"""

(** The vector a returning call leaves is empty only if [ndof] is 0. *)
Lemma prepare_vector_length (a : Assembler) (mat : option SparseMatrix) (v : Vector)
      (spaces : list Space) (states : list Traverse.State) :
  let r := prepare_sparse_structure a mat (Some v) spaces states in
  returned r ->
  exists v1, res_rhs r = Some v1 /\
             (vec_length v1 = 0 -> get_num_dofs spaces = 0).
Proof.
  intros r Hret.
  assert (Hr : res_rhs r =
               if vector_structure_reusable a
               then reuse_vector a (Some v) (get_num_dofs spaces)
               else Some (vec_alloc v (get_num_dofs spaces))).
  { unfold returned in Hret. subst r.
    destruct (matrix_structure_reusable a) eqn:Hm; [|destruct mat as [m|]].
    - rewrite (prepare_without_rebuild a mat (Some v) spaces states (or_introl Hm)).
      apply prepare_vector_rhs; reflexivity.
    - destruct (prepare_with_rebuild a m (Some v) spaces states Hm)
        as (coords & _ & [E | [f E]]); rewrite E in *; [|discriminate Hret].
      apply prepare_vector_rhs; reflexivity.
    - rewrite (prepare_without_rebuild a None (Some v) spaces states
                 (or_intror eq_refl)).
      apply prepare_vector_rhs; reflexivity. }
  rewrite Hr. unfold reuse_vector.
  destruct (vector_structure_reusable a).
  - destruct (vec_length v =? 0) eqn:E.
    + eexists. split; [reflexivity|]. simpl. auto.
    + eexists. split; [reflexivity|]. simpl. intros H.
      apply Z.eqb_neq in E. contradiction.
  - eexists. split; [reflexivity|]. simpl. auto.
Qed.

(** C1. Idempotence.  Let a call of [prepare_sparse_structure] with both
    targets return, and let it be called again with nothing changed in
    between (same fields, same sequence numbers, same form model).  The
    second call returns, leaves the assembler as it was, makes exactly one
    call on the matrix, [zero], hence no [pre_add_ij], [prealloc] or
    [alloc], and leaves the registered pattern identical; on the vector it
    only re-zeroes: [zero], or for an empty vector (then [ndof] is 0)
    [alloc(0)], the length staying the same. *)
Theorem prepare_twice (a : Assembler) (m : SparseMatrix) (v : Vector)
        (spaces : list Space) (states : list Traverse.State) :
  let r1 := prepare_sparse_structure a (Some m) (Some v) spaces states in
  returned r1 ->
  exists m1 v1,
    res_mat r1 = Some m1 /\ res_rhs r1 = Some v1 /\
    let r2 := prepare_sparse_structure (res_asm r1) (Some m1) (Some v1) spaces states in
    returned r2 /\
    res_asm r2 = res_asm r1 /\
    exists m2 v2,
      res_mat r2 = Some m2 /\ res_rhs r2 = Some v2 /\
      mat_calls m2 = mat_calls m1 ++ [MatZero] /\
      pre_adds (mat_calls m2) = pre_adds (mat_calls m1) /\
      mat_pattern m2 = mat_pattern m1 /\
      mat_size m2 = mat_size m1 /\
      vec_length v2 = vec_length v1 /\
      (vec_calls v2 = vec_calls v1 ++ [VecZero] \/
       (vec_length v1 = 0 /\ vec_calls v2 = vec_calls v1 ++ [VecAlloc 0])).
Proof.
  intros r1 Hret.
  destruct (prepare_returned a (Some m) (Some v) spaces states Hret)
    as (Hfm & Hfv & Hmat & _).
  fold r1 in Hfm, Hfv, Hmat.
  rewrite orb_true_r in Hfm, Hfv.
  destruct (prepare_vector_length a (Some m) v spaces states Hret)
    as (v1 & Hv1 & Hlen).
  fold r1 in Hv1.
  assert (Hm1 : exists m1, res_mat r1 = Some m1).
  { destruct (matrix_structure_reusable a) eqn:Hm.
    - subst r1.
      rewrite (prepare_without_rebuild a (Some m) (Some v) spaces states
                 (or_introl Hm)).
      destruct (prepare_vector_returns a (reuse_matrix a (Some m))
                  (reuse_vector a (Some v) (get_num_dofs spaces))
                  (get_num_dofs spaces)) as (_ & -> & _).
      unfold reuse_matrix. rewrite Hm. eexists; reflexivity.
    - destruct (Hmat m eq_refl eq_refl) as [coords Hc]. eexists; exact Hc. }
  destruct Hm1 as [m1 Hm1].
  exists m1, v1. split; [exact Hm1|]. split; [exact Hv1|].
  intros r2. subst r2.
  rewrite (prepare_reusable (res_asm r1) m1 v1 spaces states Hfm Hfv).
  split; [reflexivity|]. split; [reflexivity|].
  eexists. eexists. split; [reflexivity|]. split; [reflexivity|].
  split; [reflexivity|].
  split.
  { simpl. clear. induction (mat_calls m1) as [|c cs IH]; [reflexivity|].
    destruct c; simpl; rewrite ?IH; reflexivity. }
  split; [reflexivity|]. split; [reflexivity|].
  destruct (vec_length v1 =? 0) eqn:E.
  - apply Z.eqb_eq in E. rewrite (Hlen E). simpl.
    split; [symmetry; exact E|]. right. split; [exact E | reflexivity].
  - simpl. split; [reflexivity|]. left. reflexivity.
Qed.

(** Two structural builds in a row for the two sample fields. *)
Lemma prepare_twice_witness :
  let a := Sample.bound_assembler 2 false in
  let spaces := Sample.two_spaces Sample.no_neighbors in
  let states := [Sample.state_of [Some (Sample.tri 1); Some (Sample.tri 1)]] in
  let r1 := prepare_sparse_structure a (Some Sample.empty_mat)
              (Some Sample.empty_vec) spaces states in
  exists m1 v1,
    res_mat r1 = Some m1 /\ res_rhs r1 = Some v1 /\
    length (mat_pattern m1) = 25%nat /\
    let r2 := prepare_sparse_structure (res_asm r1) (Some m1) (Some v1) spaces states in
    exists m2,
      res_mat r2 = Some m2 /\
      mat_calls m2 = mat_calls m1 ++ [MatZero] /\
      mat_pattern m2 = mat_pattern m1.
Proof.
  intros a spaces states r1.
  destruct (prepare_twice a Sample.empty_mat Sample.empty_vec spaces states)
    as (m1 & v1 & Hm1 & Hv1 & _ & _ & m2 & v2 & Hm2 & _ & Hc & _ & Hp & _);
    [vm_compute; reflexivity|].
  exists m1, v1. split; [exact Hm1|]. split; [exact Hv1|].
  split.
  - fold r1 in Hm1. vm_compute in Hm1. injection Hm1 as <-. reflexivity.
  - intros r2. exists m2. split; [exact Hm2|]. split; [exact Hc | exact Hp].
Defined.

"""

• [YOUR INSTRUCTIONS]: Give only a number, namely how many lines in the entries above hold the word "coords".

• [RESPONSE BELOW]: 2